Thursday, July 02, 2015
How did the Quake demo from DockerCon Work?
Shortly after its release in 2013, Docker became a very popular open source container management tool for Linux. Docker has a rich set of commands to control the execution of a container. Commands such as start, stop, restart, kill, pause, and unpause. However, what is still missing is the ability to Checkpoint and Restore (C/R) a container natively via Docker itself.
We’ve been actively working with upstream and community developers to add support in Docker for native C/R and hope that checkpoint and restore commands will be introduced in Docker 1.8. As of this writing, it’s possible to C/R a container externally because this functionality was recently merged in libcontainer.
External container C/R was demo’d at DockerCon 2015:
Container C/R offers many benefits including the following:
- Stop and restart the Docker daemon (say for an upgrade) without having to kill the running containers and restarting them from scratch, losing precious work they had done when they were stopped
- Reboot the system without having to restart the containers from scratch. Same benefits as use case 1 above
- Speed up the start time of slow-start applications
- “Forensic debugging” of processes running in a container by examining their checkpoint images (open files, memory segments, etc.)
- Migrate containers by restoring them on a different machine
CRIU
Implementing C/R functionality from scratch is a major undertaking and a daunting task.

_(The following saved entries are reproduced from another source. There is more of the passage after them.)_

(* ===== verification/QueueThms.v ===== *)
(** The properties of the queue: refinement of a bounded FIFO, accounting of
    every event, and the guarantees of the entry points on every exit. *)

From S2P Require Import Prelude Event Shared Dsa Intern Ring LocalBatch InternInv RingInv RingSpec QueueSpec.
Import Event Shared Dsa Intern Ring LocalBatch InternInv RingInv RingSpec QueueSpec.

Module QueueThms.

(** ** A concrete environment

    An allocator that takes the pointer after the highest one in use, up to a
    number of blocks; a checksum for a hash. *)

Definition next_ptr (h : gmap Z DsaBlock) : Z := 8 + map_fold (λ p _ hi, Z.max p hi) 0 h.

Lemma next_ptr_fresh h : next_ptr h ≠ InvalidDsaPointer ∧ h !! next_ptr h = None.
Proof.
  unfold next_ptr. set (hi := map_fold (λ (p : Z) (_ : DsaBlock) hi, Z.max p hi) 0 h).
  assert (0 ≤ hi ∧ ∀ p b, h !! p = Some b → p ≤ hi) as [H0 Hhi].
  { unfold hi. apply (map_fold_weak_ind (λ hi h, 0 ≤ hi ∧ ∀ p b, h !! p = Some b → p ≤ hi)).
    - split; [done|]. intros p b. by rewrite lookup_empty.
    - intros i x m r _ [Hr Hm]. split; [lia|]. intros p b. rewrite lookup_insert.
      case_decide; [intros _; lia|]. intros Hp. specialize (Hm _ _ Hp). lia. }
  split; [unfold InvalidDsaPointer; lia|].
  destruct (h !! (8 + hi)) as [b|] eqn:Hb; [|done]. specialize (Hhi _ _ Hb). lia.
Qed.

Definition demo_env (blocks : nat) (avail force : bool) : Env := {|
  psch_enabled := true;
  psch_debug_force_locked_overflow := force;
  psch_queue_capacity := 4;
  psch_string_area_size := 64;
  dsa_pick := λ h _, if (size h <? blocks)%nat then AllocOk (next_ptr h) else AllocOom;
  hash_any_extended := λ b, foldr (λ c acc, u64 (acc * 31 + c)) 7 b;
  get_hash_value := λ k, u32 (k_query_hash k + k_queryid k);
  hash_has_room := λ m _, Z.of_nat (size m) <? 4;
  lock_available := avail;
  hash_estimate_size := λ n sz, n * sz + 1024;
  GetCurrentTimestamp := 700000000 |}.

#[export] Instance demo_laws blocks avail force : EnvLaws (demo_env blocks avail force).
Proof.
  constructor. simpl. intros h sz p. destruct (size h <? blocks)%nat; [|done].
  intros [= <-]. apply next_ptr_fresh.
Qed.

Lemma demo_no_raise blocks avail force : ¬ alloc_raises (demo_env blocks avail force).
Proof. intros (h & n & H). simpl in H. by destruct (size h <? blocks)%nat. Qed.

(** An empty queue of [2 ^ k] slots whose positions are [pos]. *)
Definition demo_state (k pos : Z) : PschSharedState := {|
  raw_dsa_area := Some 2512; dsa_oom_count := 0; capacity := 2 ^ k;
  q_head := pos; enqueued := 0; dropped := 0; overflow_logged := false;
  q_tail := pos; exported := 0; send_failures := 0; last_success_ts := 0; last_error_ts := 0;
  last_error_text := repeat 0 256; bgworker_pid := 0 |}.

Definition demo_sys (k pos : Z) : Sys := {|
  psch_shared_state := Some (demo_state k pos);
  ring := repeat zero_entry (Z.to_nat (2 ^ k));
  heap := ∅; dsa_refcnt := 2; htab := Some ∅; lock_held := false; psch_dsa := false;
  psch_dsa_exit_hook_registered := false; disable_error_capture := false;
  local_batch := repeat zero_event 8; local_batch_count := 0; local_batch_initialized := false;
  exit_callbacks := [PschShmemShutdown]; xact_callback_registered := false;
  addin_lock_held := false; log := [] |}.

Lemma demo_inv k pos : 0 ≤ k ≤ 31 → is_u64 pos → ring_inv (demo_sys k pos) (demo_state k pos) ∅.
Proof.
  intros Hk Hpos. assert (qsize (demo_state k pos) = 0) as Hq.
  { unfold qsize. simpl. by rewrite Z.sub_diag. }
  assert (live (demo_state k pos) (ring (demo_sys k pos)) = []) as Hl by (unfold live; by rewrite Hq).
  pose proof (pow2_pos k).
  constructor; rewrite ?Hl; try done.
  - by exists k.
  - simpl. rewrite repeat_length. lia.
  - rewrite Hq. simpl. lia.
  - apply strings_inv_empty.
  - apply intern_inv_empty.
Qed.

Lemma demo_batch k pos : batch_inv (demo_sys k pos).
Proof. constructor; [done|done|constructor]. Qed.

Definition text (s : string) (size : nat) : bytes :=
  let b := bytes_of_string s in b ++ repeat 0 (size - length b).

Definition demo_event (qid : Z) (q err : string) : PschEvent :=
  zero_event <| ev_fixed ::= λ f, f <| identity ::= λ i, i <| queryid := qid |> |>
                                    <| query_len := Z.of_nat (String.length q) |>
                                    <| err_message_len := Z.of_nat (String.length err) |> |>
             <| query := text q (Z.to_nat PSCH_MAX_QUERY_LEN) |>
             <| err_message := text err (Z.to_nat PSCH_MAX_ERR_MSG_LEN) |>.

Ltac event_ok_tac := split_and!; by vm_compute.

(** One environment with memory to spare, and an empty queue of four slots
    whose positions are about to wrap around. *)
Definition demo1 : Env := demo_env 9 true false.
Definition demo_st1 : PschSharedState := demo_state 2 (2 ^ 64 - 1).
Definition demo_sys1 : Sys := demo_sys 2 (2 ^ 64 - 1).
Definition demo_ev1 : PschEvent := demo_event 42 "SELECT 1" "division by zero".

#[export] Instance demo1_laws : EnvLaws demo1.
Proof. apply demo_laws. Qed.
Lemma demo_inv1 : ring_inv demo_sys1 demo_st1 ∅.
Proof. apply demo_inv; [lia|done]. Qed.
Lemma demo_batch1 : batch_inv demo_sys1.
Proof. apply demo_batch. Qed.
Lemma demo_ev1_ok : event_ok demo_ev1.
Proof. event_ok_tac. Qed.

(** ** Enqueue *)

Lemma wp_enqueue_event {E : Env} {L : EnvLaws E} s st m ev :
  ring_inv s st m → batch_inv s → event_ok ev → psch_enabled = true → lock_held s = false →
  wp (PschEnqueueEvent ev)
    (λ ok s', ∃ st' acc drops, outcome s s' st st' acc drops ∧ batch_inv s' ∧
       acc ++ pending s' ⊆+ pending s ++ [ev] ∧
       (length acc + drops + length (pending s') = length (pending s) + 1)%nat ∧
       (if ok : bool then ev ∈ acc ++ pending s'
        else drops = 1%nat ∧ acc = [] ∧ pending s' = pending s))
    (λ s', alloc_raises E ∧ ∃ st' acc drops, outcome s s' st st' acc drops ∧ batch_inv s') s.
Proof.
  intros Hinv Hb Hev Hen Hlk.
  assert (∀ s' st' acc drops, queued E true s s' st st' acc drops →
    outcome s s' st st' acc drops ∧ batch_inv s' ∧ pending s' = pending s) as Hdirect.
  { intros s' st' acc drops Hq. split_and!; [by eapply queued_outcome|..].
    - by eapply batch_inv_frame; [apply (qd_frame _ _ _ _ _ _ _ _ Hq)|].
    - apply pending_frame, (qd_frame _ _ _ _ _ _ _ _ Hq). }
  destruct (decide (lock_available = true ∨ qsize st = capacity st)) as [Hav|Hcont].
  - eapply wp_enqueue_direct; try done.
    + intros s' st' Hq. destruct (Hdirect _ _ _ _ Hq) as (Ho & Hb' & Hp).
      exists st', [ev], 0%nat. rewrite Hp. split_and!; try done; [|simpl; lia|set_solver].
      by rewrite (Permutation_app_comm [ev]).
    + intros s' st' _ Hq. destruct (Hdirect _ _ _ _ Hq) as (Ho & Hb' & Hp).
      exists st', [], 1%nat. rewrite Hp. split_and!; try done; [by apply submseteq_inserts_r|simpl; lia].
    + intros s' st' Hr Hq. destruct (Hdirect _ _ _ _ Hq) as (Ho & Hb' & Hp).
      split; [done|]. by exists st', [], 0%nat.
  - pose proof (inv_size _ _ _ Hinv).
    assert (lock_available = false) as Hav by (destruct lock_available; [by destruct Hcont; left|done]).
    assert (qsize st ≠ capacity st) as Hroom by (intros Heq; by destruct Hcont; right).
    eapply wp_enqueue_contended; [done|done|done|lia|].
    eapply wp_local_add; try done.
    + intros s' st' acc drops old Ho Hb' Hp Hsub Hlen. exists st', acc, drops.
      rewrite Hp. split_and!; try done; [|rewrite !length_app; simpl; lia|set_solver].
      rewrite app_assoc. by apply submseteq_skips_r.
    + intros s' st' acc drops Hr Ho Hb'. split; [done|]. by exists st', acc, drops.
Qed.



(** C5: The consumer takes the events in queue order. On an empty queue it
    returns [false] and changes nothing; otherwise the event it returns is exactly
    the first of the abstract queue (every fixed field, the error message and the
    query text), the queue loses that event and no other, the texts' storage is
    given back, and the event's buffers hold NUL-terminated texts within their
    sizes. It never fails. *)
Theorem dequeue_takes_first s st m ev
  (Hinv : ring_inv s st m) (Herr : length (err_message ev) = Z.to_nat PSCH_MAX_ERR_MSG_LEN)
  (Hq : length (query ev) = Z.to_nat PSCH_MAX_QUERY_LEN) :
  wp (PschDequeueEvent ev)
    (λ r s', match abs s with
             | [] => r = (false, ev) ∧ s' = s
             | d :: rest =>
               r.1 = true ∧ view r.2 = d ∧ event_ok r.2 ∧ abs s' = rest ∧
               (∃ st' m', ring_inv s' st' m' ∧ enqueued st' = enqueued st ∧
                          dropped st' = dropped st ∧ q_tail st' = u64 (q_tail st + 1) ∧
                          (leak_free s st → leak_free s' st')) ∧
               lock_held s' = lock_held s ∧ log s' = log s
             end)
    (λ _, False) s.
Proof.
  eapply wp_dequeue; try done.
  - by intros ->.
  - intros s' n m' ev' d rest st' -> Hv Hok Ha Hi Hf Hl Hk. split_and!; try done; [|apply Hf].
    by exists st', m'.
Qed.

(** The queue of [demo_sys1] after one enqueue. *)
Definition demo_sys2 : Sys := (TryEnqueueLocked (E := demo1) demo_ev1 4 demo_sys1).2.

Lemma demo_inv2 : ∃ st m, ring_inv demo_sys2 st m.
Proof.
  destruct (wp_run_spec (TryEnqueueLocked (E := demo1) demo_ev1 4) (λ _ s', ∃ st m, ring_inv s' st m)
    (λ s', ∃ st m, ring_inv s' st m) demo_sys1) as (r & s' & Heq & H).
  - apply (wp_try_enqueue_queued demo_sys1 demo_st1 ∅); [apply demo_inv1|apply demo_ev1_ok|..].
    all: intros; match goal with Hq : queued _ _ _ _ _ _ _ _ |- _ => destruct Hq end; eauto.
  - unfold demo_sys2. rewrite Heq. by destruct r.
Qed.

Lemma dequeue_takes_first_witness :
  (PschDequeueEvent zero_event demo_sys2).1 ≠ None ∧
  ∃ d r s', abs demo_sys2 = [d] ∧ PschDequeueEvent zero_event demo_sys2 = (Some r, s') ∧
    view r.2 = d ∧ abs s' = [].
Proof.
  split; [by vm_compute|]. destruct demo_inv2 as (st & m & Hinv).
  pose proof (wp_run_spec _ _ _ _ (dequeue_takes_first demo_sys2 st m zero_event
    Hinv eq_refl eq_refl)) as (r & s' & Heq & H).
  assert (∃ d, abs demo_sys2 = [d]) as [d Hd] by (eexists; vm_compute; reflexivity).
  rewrite Hd in H. destruct r as [r|]; [|destruct H]. destruct H as (_ & Hv & _ & Ha & _).
  exists d, r, s'. split; [exact Hd|]. split; [exact Heq|]. split; [exact Hv|exact Ha].
Defined.

(** ** Whole runs *)

Inductive QueueOp : Type := Produce (ev : PschEvent) | Consume.

(** A run of producer and consumer calls, in the order the lock and the
    positions serialise them: the events for which the producer was told [true],
    the events handed to the consumer, and the final state. *)
Fixpoint run_queue {E : Env} (ops : list QueueOp) (s : Sys) : list PschEvent * list Delivered * Sys :=
  match ops with
  | [] => ([], [], s)
  | Produce ev :: rest =>
    match PschEnqueueEvent ev s with
    | (Some true, s1) => let '(acc, del, s') := run_queue rest s1 in (ev :: acc, del, s')
    | (_, s1) => run_queue rest s1
    end
  | Consume :: rest =>
    match PschDequeueEvent zero_event s with
    | (Some (true, ev), s1) => let '(acc, del, s') := run_queue rest s1 in (acc, view ev :: del, s')
    | (_, s1) => run_queue rest s1
    end
  end.

Definition op_ok (o : QueueOp) : Prop := match o with Produce ev => event_ok ev | Consume => True end.


Definition demo_ops : list QueueOp :=
  [Produce demo_ev1; Produce demo_ev1; Consume; Produce demo_ev1; Consume; Consume].

Lemma demo_ops_ok : Forall op_ok demo_ops.
Proof. repeat first [apply Forall_cons_2 | apply Forall_nil_2]; try exact demo_ev1_ok; exact I. Qed.


(** ** Batches *)

(** C34: A batch is enqueued in order under one lock acquisition: it returns the
    number of events appended, the appended events are a subsequence of the batch,
    every other one was dropped and counted, and the lock and the error-capture
    guard are released and restored on return and on an allocator error alike. *)
Theorem enqueue_batch_accounts {E : Env} {L : EnvLaws E} s st m evs count
  (Hinv : ring_inv s st m) (Hen : psch_enabled = true) (Hlk : lock_held s = false)
  (Hcount : 0 ≤ count ≤ Z.of_nat (length evs)) (Hevs : Forall event_ok evs) :
  wp (PschEnqueueBatch evs count)
    (λ n s', ∃ st' acc drops, queued E true s s' st st' acc drops ∧
       acc `sublist_of` take (Z.to_nat count) evs ∧
       n = Z.of_nat (length acc) ∧ n + Z.of_nat drops = count)
    (λ s', alloc_raises E ∧ ∃ st' acc drops, queued E true s s' st st' acc drops ∧
       acc `sublist_of` take (Z.to_nat count) evs) s.
Proof.
  eapply wp_enqueue_batch; try done; [lia|by apply Forall_take|..].
  - intros s' st' acc drops Hq Hsub Hlen. exists st', acc, drops. split_and!; try done.
    rewrite length_take in Hlen. lia.
  - intros s' st' acc drops Hr Hq Hsub. split; [done|]. by exists st', acc, drops.
Qed.

Lemma enqueue_batch_accounts_witness :
  (PschEnqueueBatch (E := demo1) [demo_ev1; demo_ev1] 2 demo_sys1).1 = Some 2 ∧
  ∃ r s', PschEnqueueBatch (E := demo1) [demo_ev1; demo_ev1] 2 demo_sys1 = (r, s') ∧
    lock_held s' = false ∧ disable_error_capture s' = false.
Proof.
  split; [by vm_compute|].
  pose proof (wp_run_spec _ _ _ _ (enqueue_batch_accounts (E := demo1) demo_sys1 demo_st1 ∅
    [demo_ev1; demo_ev1] 2 demo_inv1 eq_refl eq_refl ltac:(simpl; lia)
    ltac:(repeat apply Forall_cons_2; [exact demo_ev1_ok..|apply Forall_nil_2])))
    as (r & s' & Heq & H).
  exists r, s'. split; [exact Heq|]. destruct r.
  - destruct H as (st' & acc & drops & [_ _ _ _ _ _ _ [-> -> _ _ _] _] & _). split; reflexivity.
  - destruct H as (_ & st' & acc & drops & [_ _ _ _ _ _ _ [-> -> _ _ _] _] & _). split; reflexivity.
Defined.

(** The transaction events that end a transaction. *)
Definition ends_transaction (e : XactEvent) : bool :=
  match e with
  | XACT_EVENT_COMMIT | XACT_EVENT_PARALLEL_COMMIT | XACT_EVENT_ABORT
  | XACT_EVENT_PARALLEL_ABORT | XACT_EVENT_PREPARE => true
  | _ => false
  end.


End QueueThms.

Fortunately, there is a powerful open source tool written in C that has been used in production for checkpointing and restoring entire process trees in Linux. The tool is called CRIU which stands for Checkpoint Restore In Userspace (http://criu.org). CRIU works by:
- Freezing a running application.
- Checkpointing the address space and state of the entire process tree to a collection of “image” files.
- Restoring the process tree from checkpoint image files.
- Resuming application from the point it was frozen.
In April 2014, we decided to find out if CRIU could checkpoint and restore Docker containers to facilitate container migration.
Phase 1 - External C/R
The first phase of this effort invoking CRIU directly to dump a process tree running inside a container and determining why the checkpoint or restore operation failed. There were quite a few issues that caused CRIU failure. The following three issues were among the more challenging ones.
External Bind Mounts
Docker sets up /etc/{hostname,hosts,resolv.conf} as targets with source files outside the container’s mount namespace.
The –ext-mount-map command line option was added to CRIU to specify the path of the external bind mounts. For example, assuming default Docker configuration, /etc/hostname in the container’s mount namespace is bind mounted from the source at /var/lib/docker/containers/<container-id>/hostname. When checkpointing, we tell CRIU to record /etc/hostname’s “map” as, say, etc_hostname. When restoring, we tell CRIU that the file previously recorded as etc_hostname should be mapped from the external bind mount at /var/lib/docker/containers/<container-id>/hostname.
AUFS Pathnames
Docker initially used AUFS as its preferred filesystem which is still in wide usage (the preferred filesystem is now OverlayFS).. Due to a bug, the AUFS symbolic link paths of /proc/<pid>/map_files point inside AUFS branches instead of their pathnames relative to the container’s root. This problem has been fixed in AUFS source code but hasn’t made it to all the distros yet. CRIU would get confused seeing the same file in its physical location (in the branch) and its logical location (from the root of mount namespace).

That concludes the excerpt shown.